The drive out to Changthang, eastwards from Leh, almost to what had once been the border with Tibet – and was now China – took the best part of a day. The other members of the sightseeing tour in a small Toyota bus were two portly, middle-aged Dutch couples and three Israeli boys, who managed to be rowdy yet noticeably unfriendly. They sprawled in the back, guffawing over the separate accompaniments of their MP3s. Curled up in her seat and braced against the jolting, Mair had plenty of opportunity on the long drive to reflect, and remember.
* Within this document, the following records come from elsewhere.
(** ** Samples, for the witnesses *)

Definition sample_sum : string :=
  "00000000000000000000000000000000000000000000000000000000000000ff".
Definition sample_staged : AttemptWorkspaceObject :=
  mkAttemptWorkspaceObject sample_id sample_id AttemptWorkspaceStorageAttempt ""
    AttemptWorkspaceObjectStaged "" "" 0 "" (at_second 100) (at_second 100) (at_second 200)
    noTime "" noTime.
Definition sample_ready : AttemptWorkspaceObject :=
  sample_staged <| awo_ContentVersion := sample_id |> <| awo_MediaType := "text/plain" |>
    <| awo_SizeBytes := 12 |> <| awo_SHA256 := sample_sum |> <| awo_UpdatedAt := at_second 110 |>.
Definition sample_current : AttemptWorkspaceObject :=
  sample_ready <| awo_State := AttemptWorkspaceObjectCurrent |>
    <| awo_UpdatedAt := at_second 120 |> <| awo_ExpiresAt := zeroTime |>.

Lemma sample_ready_step : object_step sample_staged sample_ready.
Proof.
  exists (OpMarkContentReady sample_id " text/plain" 12 sample_sum (at_second 110)).
  vm_compute. reflexivity.
Qed.
Lemma sample_current_step : object_step sample_ready sample_current.
Proof. exists (OpMarkCurrent (at_second 120)). vm_compute. reflexivity. Qed.
Lemma sample_current_reachable : object_reachable sample_current.
Proof.
  exists sample_id, sample_id, (at_second 100), (at_second 200), sample_staged.
  split; [vm_compute; reflexivity|].
  eapply rtc_l; [apply sample_ready_step|]. apply rtc_once, sample_current_step.
Qed.

(** ** Theorems *)

(** C7. A path is accepted, unchanged, exactly when it is a slash-separated list of
    1 to 16 segments within the byte limits, valid UTF-8, none empty, dot or
    dot-dot, none with a slash, backslash or control character, and the first not
    the reserved name; resolving an accepted path from any directory therefore
    descends through exactly its segments and never leaves that directory. *)
Theorem workspace_path_canonical v w :
  (NormalizeStarterWorkspacePath v = Ok w ↔ w = v ∧ ∃ segs, good_path segs v) ∧
  ∀ segs dir, good_path segs v →
    foldl resolve_segment dir (split_byte slash v) = dir ++ segs.
Proof.
  split; [apply NormalizeStarterWorkspacePath_spec|]. intros. by apply good_path_resolves.
Qed.

(** Every reachable content object validates; a selectable (current) one has
    complete content within the file limit; and a claimed one is past its
    reclaim deadline, so no object is cleaned up early. *)
Theorem workspace_object_safe o :
  object_reachable o →
  AttemptWorkspaceObject_Validate (Some o) = Ok tt ∧
  (awo_State o = AttemptWorkspaceObjectCurrent →
   has_content o ∧ 0 ≤ awo_SizeBytes o ≤ 104857600) ∧
  (awo_State o = AttemptWorkspaceObjectClaimed →
   t_ns (ot_Time (awo_ReclaimAfter o)) ≤ t_ns (awo_UpdatedAt o)).
Proof.
  intros [Hv Hc Hcur Hcl]%object_reachable_inv. split_and!; [done| |done].
  intros Hs. by apply Hc, Hcur.
Qed.

Lemma workspace_object_safe_witness :
  AttemptWorkspaceObject_Validate (Some sample_current) = Ok tt ∧
  (awo_State sample_current = AttemptWorkspaceObjectCurrent →
   has_content sample_current ∧ 0 ≤ awo_SizeBytes sample_current ≤ 104857600) ∧
  (awo_State sample_current = AttemptWorkspaceObjectClaimed →
   t_ns (ot_Time (awo_ReclaimAfter sample_current)) ≤ t_ns (awo_UpdatedAt sample_current)).
Proof. apply workspace_object_safe, sample_current_reachable. Defined.

(** Along any history of a content object its identity and origin never
    change, stamps never go back, it only advances from staged to current to
    reclamation, its content is immutable once recorded, and its reclaim deadline
    is immutable once set. *)
Theorem workspace_object_history o o' :
  rtc object_step o o' → object_evolves o o'.
Proof. apply object_run_evolves. Qed.

Lemma workspace_object_history_witness : object_evolves sample_staged sample_current.
Proof.
  apply workspace_object_history. eapply rtc_l; [apply sample_ready_step|].
  apply rtc_once, sample_current_step.
Defined.

(** However many mutations are offered, with whatever expected cursors, the
    acknowledged ones carry consecutive cursors starting at the Workspace's: each
    position of the stream acknowledges exactly one mutation, the cursor counts
    them, and it never wraps. *)
Theorem workspace_cursor_gapless ms w :
  in_int64 (eaw_Cursor w) →
  let '(w', acks) := advance_all ms w in
  acks = seqZ (eaw_Cursor w) (Z.of_nat (length acks)) ∧
  eaw_Cursor w' = eaw_Cursor w + Z.of_nat (length acks) ∧ in_int64 (eaw_Cursor w').
Proof.
  intros H%(advance_all_acks ms w). destruct (advance_all ms w). tauto.
Qed.

Definition sample_workspace : ExamAttemptWorkspace :=
  mkExamAttemptWorkspace sample_id sample_id 0 (at_second 100) (at_second 100).
Lemma workspace_cursor_gapless_witness :
  (advance_all [(0, at_second 101); (0, at_second 102); (1, at_second 103)] sample_workspace).2
  = seqZ 0 2.
Proof.
  destruct (workspace_cursor_gapless
    [(0, at_second 101); (0, at_second 102); (1, at_second 103)] sample_workspace) as [H _].
  - unfold in_int64. split; vm_compute; discriminate.
  - vm_compute in H |- *. exact H.
Defined.
(* ===== verification/Delivery.v ===== *)
(** * Delivery of native and browser records

    Models [server/model/delivery_lifecycle.go], [delivery_budget.go] and the
    settlement summary of [browser_submission_settlement.go]: sequence ranges,
    gap declarations, the closure of a source, the progress projection, the
    placement check, and the record, byte, position and metadata budgets.

    A Go slice that is compared with nil is an [option (list _)]; a pointer field
    is an [option].  Positions are bounded by [securitySafeInt] before they are
    added or subtracted, so the arithmetic below never leaves the [int64] range. *)

From S2P Require Import Prelude GoTime GoStrings Ident ModelError.

(** ** Shared vocabulary *)

Definition ErrDeliveryInvalid : error := SentinelError "delivery declaration is invalid".
Definition ErrDeliveryConflict : error :=
  SentinelError "delivery declaration conflicts with retained state".
Definition ErrDeliveryExpired : error := SentinelError "delivery upload window has expired".

Definition NativeReceiveWindow : Z := 1024.
Definition BrowserReceiveWindow : Z := 4096.
Definition receive_window (native : bool) : Z :=
  if native then NativeReceiveWindow else BrowserReceiveWindow.

(** [securitySafeInt] (security_preflight.go): the integers JSON carries exactly. *)
Definition maxSafeInt : Z := 9007199254740991.
Definition securitySafeInt (value : Z) : bool := (0 <=? value) && (value <=? maxSafeInt).
#[global] Arguments securitySafeInt : simpl never.

(** ** Sequence ranges *)

Record SequenceRange := mkRange { sr_First : Z; sr_Last : Z }.
#[global] Instance SequenceRange_eq_dec : EqDecision SequenceRange.
Proof. solve_decision. Defined.

(** The loop of [ValidateSequenceRanges], with the last accepted position. *)
Fixpoint ranges_ok (previous : Z) (ranges : list SequenceRange) : bool :=
  match ranges with
  | [] => true
  | r :: rest =>
      if (sr_First r <=? 0) || negb (securitySafeInt (sr_Last r)) || (sr_Last r <? sr_First r)
         || (sr_First r <=? previous + 1)
      then false else ranges_ok (sr_Last r) rest
  end.

Definition ValidateSequenceRanges (ranges : option (list SequenceRange)) (maximum : Z) : result unit :=
  match ranges with
  | None => Err ErrDeliveryInvalid
  | Some ranges =>
      fail_if maximum <? Z.of_nat (length ranges) with ErrDeliveryInvalid ;;
      fail_if negb (ranges_ok (-1) ranges) with ErrDeliveryInvalid ;;
      Ok tt
  end.

(** ** Declarations *)

(** The decimal form [encoding/json] gives a non-negative [int64]. *)
Fixpoint decimal_digits (fuel : nat) (n : Z) (acc : string) : string :=
  match fuel with
  | O => acc
  | S fuel' =>
      let acc := String (ascii_of_byte (48 + n mod 10)) acc in
      if n / 10 =? 0 then acc else decimal_digits fuel' (n / 10) acc
  end.
Definition decimal (n : Z) : string := decimal_digits 19 n "".

Record DeclareDeliveryGaps := mkDeclareDeliveryGaps {
  dg_DeclarationID : string;
  dg_ExpectedDeclarationRevision : Z;
  dg_AllocatedThroughSequence : Z;
  dg_Ranges : option (list SequenceRange);
  dg_Reason : string }.

(** The quotation mark of JSON, as a string of its own. *)
Definition quote : string := String (ascii_of_byte 34) "".
Definition json_member (name value : string) : string := quote +:+ name +:+ quote +:+ ":" +:+ value.
Definition json_range (r : SequenceRange) : string :=
  "{" +:+ json_member "first" (decimal (sr_First r)) +:+ ","
      +:+ json_member "last" (decimal (sr_Last r)) +:+ "}".

(** [encodeCanonicalExamDocument] of a declaration: the members in the order of
    their names.  It is reached only with a valid identifier and reason, whose
    characters need no escape, and with non-negative safe integers. *)
Definition canonical_gaps (d : DeclareDeliveryGaps) : string :=
  "{" +:+ json_member "allocated_through_sequence" (decimal (dg_AllocatedThroughSequence d)) +:+ ","
      +:+ json_member "declaration_id" (quote +:+ dg_DeclarationID d +:+ quote) +:+ ","
      +:+ json_member "expected_revision" (decimal (dg_ExpectedDeclarationRevision d)) +:+ ","
      +:+ json_member "ranges"
            ("[" +:+ String.concat "," (json_range <$> default [] (dg_Ranges d)) +:+ "]") +:+ ","
      +:+ json_member "reason" (quote +:+ dg_Reason d +:+ quote) +:+ "}".

Definition DeclareDeliveryGaps_Validate (d : DeclareDeliveryGaps) : result unit :=
  fail_if negb (IsValidAgreementID (dg_DeclarationID d))
          || negb (securitySafeInt (dg_ExpectedDeclarationRevision d))
          || negb (securitySafeInt (dg_AllocatedThroughSequence d))
          || (default [] (dg_Ranges d) ==? [])
          || negb (is_ok (ValidateSequenceRanges (dg_Ranges d) 32))
          || negb (existsb (String.eqb (dg_Reason d))
                     ["spool_corrupt"; "spool_lost"; "local_capacity_exhausted"])
    with ErrDeliveryInvalid ;;
  fail_if match last (default [] (dg_Ranges d)) with
          | Some r => dg_AllocatedThroughSequence d <? sr_Last r
          | None => false
          end
    with ErrDeliveryInvalid ;;
  fail_if 8 * 1024 <? len (canonical_gaps d) with ErrDeliveryInvalid ;;
  Ok tt.

Record DeliveryGapReceipt := mkDeliveryGapReceipt {
  gr_DeclarationID : string;
  gr_RequestDigest : string;
  gr_DeclarationRevision : Z;
  gr_SettledThroughSequence : Z }.

Definition DeliveryGapReceipt_Validate (r : DeliveryGapReceipt) : result unit :=
  fail_if negb (IsValidAgreementID (gr_DeclarationID r))
          || negb (IsValidSHA256Fingerprint (gr_RequestDigest r)) || (gr_DeclarationRevision r <? 1)
          || negb (securitySafeInt (gr_DeclarationRevision r))
          || negb (securitySafeInt (gr_SettledThroughSequence r))
    with ErrDeliveryInvalid ;;
  Ok tt.

Record FinalDeliveryDeclaration := mkFinalDeliveryDeclaration {
  fd_DeclarationID : string;
  fd_ExpectedDeclarationRevision : Z;
  fd_FinalSequence : Z }.

Definition FinalDeliveryDeclaration_Validate (d : FinalDeliveryDeclaration) : result unit :=
  fail_if negb (IsValidAgreementID (fd_DeclarationID d))
          || negb (securitySafeInt (fd_ExpectedDeclarationRevision d))
          || negb (securitySafeInt (fd_FinalSequence d))
    with ErrDeliveryInvalid ;;
  Ok tt.

(** ** Closure *)

Inductive DeliveryCloseReason :=
  | DeliveryClosedSubmission
  | DeliveryClosedSuspension
  | DeliveryClosedManagerEnd
  | DeliveryClosedSitting
  | DeliveryClosedParticipation
  | DeliveryClosedSecuritySession
  | DeliveryClosedPolicyCorrection
  | DeliveryClosedRuntimeReset
  | DeliveryClosedBrowserDisabled
  | DeliveryCloseReason_other (raw : string).
#[global] Instance DeliveryCloseReason_eq_dec : EqDecision DeliveryCloseReason.
Proof. solve_decision. Defined.

Definition DeliveryCloseReason_ValidFor (r : DeliveryCloseReason) (native : bool) : bool :=
  let common := bool_decide (r ∈ [DeliveryClosedSubmission; DeliveryClosedSuspension;
    DeliveryClosedManagerEnd; DeliveryClosedSitting; DeliveryClosedParticipation;
    DeliveryClosedSecuritySession]) in
  common || negb native && bool_decide (r ∈ [DeliveryClosedPolicyCorrection;
    DeliveryClosedRuntimeReset; DeliveryClosedBrowserDisabled]).
Lemma is_value_delete m k k' : is_value (delete k m) k' ↔ k' ≠ k ∧ is_value m k'.
Proof. unfold is_value. setoid_rewrite lookup_delete_Some. naive_solver. Qed.
Lemma is_value_insert m k e k' :
  is_value (<[k := e]> m) k' ↔ (k' = k ∧ en_counter e = false) ∨ (k' ≠ k ∧ is_value m k').
Proof. unfold is_value. setoid_rewrite lookup_insert_Some. naive_solver. Qed.
Lemma expiring_delete m k p : expiring (delete k m) p ↔ p.1 ≠ k ∧ expiring m p.
Proof. unfold expiring. setoid_rewrite lookup_delete_Some. naive_solver. Qed.
Lemma expiring_insert m k e p :
  expiring (<[k := e]> m) p ↔
  (p.1 = k ∧ en_counter e = true ∧ en_expiresAt e = p.2 ∧ t_ns p.2 ≠ 0) ∨
  (p.1 ≠ k ∧ expiring m p).
Proof. unfold expiring. setoid_rewrite lookup_insert_Some. naive_solver. Qed.

Lemma counter_entries_lookup m k e :
  counter_entries m !! k = Some e ↔ m !! k = Some e ∧ en_counter e = true.
Proof. apply map_lookup_filter_Some. Qed.
Lemma counter_entries_delete m k : counter_entries (delete k m) = delete k (counter_entries m).
Proof. apply map_filter_delete. Qed.
Lemma size_counter_entries_delete m k e :
  m !! k = Some e →
  size (counter_entries m) =
    ((if en_counter e then 1 else 0) + size (counter_entries (delete k m)))%nat.
Proof.
  intros Hk. rewrite counter_entries_delete. destruct (en_counter e) eqn:E.
  - rewrite map_size_delete_Some by (exists e; by apply counter_entries_lookup).
    assert (size (counter_entries m) ≠ 0%nat); [|lia].
    rewrite map_size_ne_0_lookup. exists k, e. by apply counter_entries_lookup.
  - rewrite delete_id; [done|]. destruct (counter_entries m !! k) eqn:E'; [|done].
    apply counter_entries_lookup in E' as [? ?]. congruence.
Qed.

Lemma push_expiry_perm k t h : push_expiry k t h ≡ₚ (k, t) :: h.
Proof.
  induction h as [|[k' u] h IH]; [done|]. cbn. destruct (Time_Before t u); [done|].
  rewrite IH. apply Permutation_swap.
Qed.

Lemma push_expiry_sorted k t h :
  StronglySorted earlier h → StronglySorted earlier (push_expiry k t h).
Proof.
  induction 1 as [|[k' u] h Hs IH Hf]; [repeat constructor|]. cbn.
  destruct (Time_Before t u) eqn:E; to_prop.
  - constructor; [by constructor|]. constructor; [unfold earlier; cbn; lia|].
    eapply Forall_impl; [exact Hf|]. unfold earlier. cbn. intros. lia.
  - constructor; [done|]. rewrite push_expiry_perm. by constructor.
Qed.

Lemma StronglySorted_remove_expiry k h :
  StronglySorted earlier h → StronglySorted earlier (remove_expiry k h).
Proof.
  unfold remove_expiry. induction 1 as [|p h Hs IH Hf]; [constructor|]. rewrite filter_cons.
  destruct (decide _); [|done]. constructor; [done|]. rewrite Forall_forall in *.
  intros x [_ Hx]%list_elem_of_filter. auto.
Qed.

Lemma removeLocked_inv s k e :
  store_inv s → st_values s !! k = Some e → store_inv (removeLocked k e s).
Proof.
  intros [Hn Hr Hb Hc Hz Hen Hes He Hnum] Hk. unfold removeLocked.
  pose proof (size_counter_entries_delete _ _ _ Hk) as Hsz.
  assert (Hd : size (st_values s) = S (size (delete k (st_values s)))).
  { rewrite map_size_delete_Some by eauto. assert (size (st_values s) ≠ 0%nat); [|lia].
    rewrite map_size_ne_0_lookup. eauto. }
  assert (Hnum' : ∀ k0 e0, delete k (st_values s) !! k0 = Some e0 → en_counter e0 = true →
    ∃ n, in_int64 n ∧ en_data e0 = FormatInt n) by (intros ? ? [_ ?]%lookup_delete_Some; eauto).
  assert (Hw : ∀ l, k ∉ l → weights (delete k (st_values s)) l = weights (st_values s) l).
  { intros l Hl. apply weights_ext. intros x Hx. rewrite lookup_delete_ne; [done|]. by intros ->. }
  destruct (en_counter e) eqn:Ec; cbn.
  - assert (Hkr : k ∉ st_recency s) by (rewrite Hr; intros (e' & ? & ?); congruence).
    split; cbn; [done| |by rewrite Hw|lia|lia| | | |done].
    + intros x. rewrite Hr, is_value_delete. split; [|by intros []].
      intros Hv. split; [|done]. intros ->. destruct Hv as (e' & ? & ?). congruence.
    + eapply sublist_NoDup; [exact Hen|]. apply fmap_sublist, sublist_filter.
    + by apply StronglySorted_remove_expiry.
    + intros p. rewrite elem_remove_expiry, expiring_delete, He. done.
  - assert (Hkr : k ∈ st_recency s) by (rewrite Hr; by exists e).
    pose proof (length_remove_key k _ Hn Hkr).
    split; cbn; [by apply NoDup_filter| | |lia|lia|done|done| |done].
    + intros x. rewrite elem_remove_key, is_value_delete, Hr. done.
    + rewrite Hw by (rewrite elem_remove_key; tauto).
      rewrite Hb, (weights_remove _ k) by done. unfold weight at 1. rewrite Hk. lia.
    + intros p. rewrite expiring_delete, He. split; [|by intros []].
      intros Hp. split; [|done]. intros E. destruct Hp as (e' & Hp & ? & _). rewrite E in Hp. congruence.
Qed.

Lemma remove_if_inv c k s : store_inv s → store_inv (remove_if c k s).
Proof.
  intros Hs. unfold remove_if. destruct (st_values s !! k) as [e|] eqn:E; [|done].
  destruct (c e); [by apply removeLocked_inv|done].
Qed.

Lemma weight_insert_ne m k e k' : k' ≠ k → weight (<[k := e]> m) k' = weight m k'.
Proof. intros. unfold weight. by rewrite lookup_insert_ne. Qed.
Lemma weights_insert m k e l : k ∉ l → weights (<[k := e]> m) l = weights m l.
Proof.
  intros Hl. apply weights_ext. intros x Hx. rewrite lookup_insert_ne; [done|]. by intros ->.
Qed.
Lemma weight_insert m k e : weight (<[k := e]> m) k = len k + len (en_data e).
Proof. unfold weight. by rewrite lookup_insert_eq. Qed.

Lemma touch_perm k l : NoDup l → k ∈ l → MoveToFront k l ≡ₚ l.
Proof.
  unfold MoveToFront. induction 1 as [|x l Hx Hl IH]; [by intros ?%elem_of_nil|]. intros Hk.
  unfold remove_key in *. destruct (decide (x = k)) as [->|Hne].
  - rewrite filter_cons_False by naive_solver. fold (remove_key k l). by rewrite remove_key_notin.
  - rewrite filter_cons_True by done. apply elem_of_cons in Hk as [->|Hk]; [done|].
    rewrite Permutation_swap. f_equiv. by apply IH.
Qed.

Lemma weights_perm m l l' : l ≡ₚ l' → weights m l = weights m l'.
Proof. induction 1; rewrite ?weights_cons; lia. Qed.

Lemma touch_inv k s :
  store_inv s → k ∈ st_recency s →
  store_inv (s <| st_recency := MoveToFront k (st_recency s) |>).
Proof.
  intros [Hn Hr Hb Hc Hz Hen Hes He Hnum] Hk. pose proof (touch_perm k _ Hn Hk) as Hp.
  split; cbn -[MoveToFront]; try done.
  - by rewrite Hp.
  - intros x. by rewrite Hp.
  - by rewrite (weights_perm _ _ _ Hp).
  - by rewrite Hp.
Qed.
(* ===== verification/FocusLoss.v ===== *)
(** * Focus Loss

    Models [server/model/focus_loss.go] (signals, the policy evaluation, evidence
    overflow; the suspension it selects is in [AttemptAggregate]) and the part of
    [server/store/sqlstore/exam_attempt_focus_loss_store.go] that feeds it: the
    transaction that keeps the rolling window of pending signals, asks for a
    decision and applies it.  A table is the list of its rows for one Attempt and
    generation; the statements of a transaction run in order. *)

From S2P Require Import Prelude GoTime GoStrings Ident ModelError ExamPolicy.

Definition FocusLossMaximumDurationMilliseconds : Z := 24 * Hour / Millisecond.
Definition FocusLossMaximumEvidenceEpisodes : Z := 100.

(** ** Signals *)

Inductive FocusLossSource :=
  | FocusLossSourceNone
  | FocusLossSourceWindowBlur
  | FocusLossSourceDocumentHidden
  | FocusLossSourceApplicationBackgrounded
  | FocusLossSourceFullscreenExited
  | FocusLossSource_other (raw : string).
#[global] Instance FocusLossSource_eq_dec : EqDecision FocusLossSource.
Proof. solve_decision. Defined.
Definition FocusLossSource_IsValid (s : FocusLossSource) : bool :=
  match s with FocusLossSource_other _ => false | _ => true end.

Record FocusLossSignal := mkFocusLossSignal {
  fl_ID : ID;
  fl_AttemptID : ID;
  fl_ParticipationID : ID;
  fl_Generation : Z;
  fl_Sequence : Z;
  fl_DurationMilliseconds : Z;
  fl_Source : FocusLossSource;
  fl_ReceivedAt : Time }.

Definition FocusLossSignal_Validate (p : option FocusLossSignal) : result unit :=
  let bad := invalidModelError "focus_loss_signal" "" "invalid Focus Loss signal" "" in
  match p with
  | None => Err bad
  | Some s =>
      fail_if negb (ID_IsValid (fl_ID s)) || negb (ID_IsValid (fl_AttemptID s))
              || negb (ID_IsValid (fl_ParticipationID s)) || (fl_Generation s <? 1)
              || (fl_Sequence s <? 1) || (fl_DurationMilliseconds s <? 1)
              || (FocusLossMaximumDurationMilliseconds <? fl_DurationMilliseconds s)
              || negb (FocusLossSource_IsValid (fl_Source s)) || Time_IsZero (fl_ReceivedAt s)
        with bad ;;
      Ok tt
  end.
#[global] Arguments FocusLossSignal_Validate : simpl never.

Definition NewFocusLossSignal (id attemptID participationID : ID)
    (generation sequence durationMilliseconds : Z) (source : FocusLossSource) (receivedAt : Time)
    : result FocusLossSignal :=
  let signal := mkFocusLossSignal id attemptID participationID generation sequence
    durationMilliseconds source (TimeUTC receivedAt) in
  _ ← FocusLossSignal_Validate (Some signal);
  Ok signal.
    Before leaving for India she had done as much research as she could into her grandparents’ history. Three months ago, in the on-line edition of a book called Hope and the Glory of God, subtitled With the Welsh Missionaries in India, she had read the entry for Parchedig Evan William Watkins (1899–1960).

    Evan Watkins had been educated at the University College of North Wales, and the College of the Presbyterian Church of Wales. After his ordination he had heard the call to work in India, and in 1929 he had travelled out to Shillong in what was then Assam. Subsequently he served as district missionary to Shangpung.

    Since reading his clerical biography, she had regularly tried to conjure images of Evan Watkins, in his black coat and dog collar, as he gamely preached Nonconformism to the people of remote Indian hill villages. Had he thundered from his makeshift chapel pulpit on a steaming day with the monsoon rains drumming on the tin roof?

    Since her arrival in the Indian Himalaya she had tried harder still to picture him, but the clash of cultures was too brutal to generate any kind of image.

    According to his entry in the book, Parchedig Watkins had returned to Wales in 1938, where he had met and married Nerys Evelyn Roberts, born in 1909. In 1939 the couple had sailed from Liverpool, bound for Bombay, aboard SS Prospect.

    That was easier to picture. Mair saw the sunset over the Suez Canal, and heard a band playing for the dancers in the second-class saloon. Probably the minister wouldn’t have had much time for the foxtrot, but she wondered if the young Mrs Watkins had been of the same mind, or whether she had sipped her lemonade and watched the laughing couples with a touch of wistfulness.

    The Reverend Evan and Mrs Watkins were subsequently called to give service to the new mission of Leh, far up in Ladakh, where the minister became responsible for the work of missionary outreach throughout the region. Many roads in his territory were impassable for seven months of the year, the biographer noted, and electricity was almost unknown.

    Mair looked out of the bus window at the stark landscape, and the purple-grey mountains rearing into the empty blue sky. The unmade road ahead zigzagged towards a distant pass in a series of pale hairpins scratched out of the rock and dust. Along this road giant trucks with painted fronts like fairground rides hooted and skidded. The small figures of the Welsh preacher and his wife still refused to take shape in her imagination, here or anywhere else in the Himalaya.

    The rest of the entry was brief. After the war, the clergy-man’s poor health had forced him to return to Wales. Evan Watkins retained a strong interest in the work of the missionary services, but his health never recovered from the rigours of the Indian climate and he had died in 1960, leaving his widow and one daughter, born in 1950.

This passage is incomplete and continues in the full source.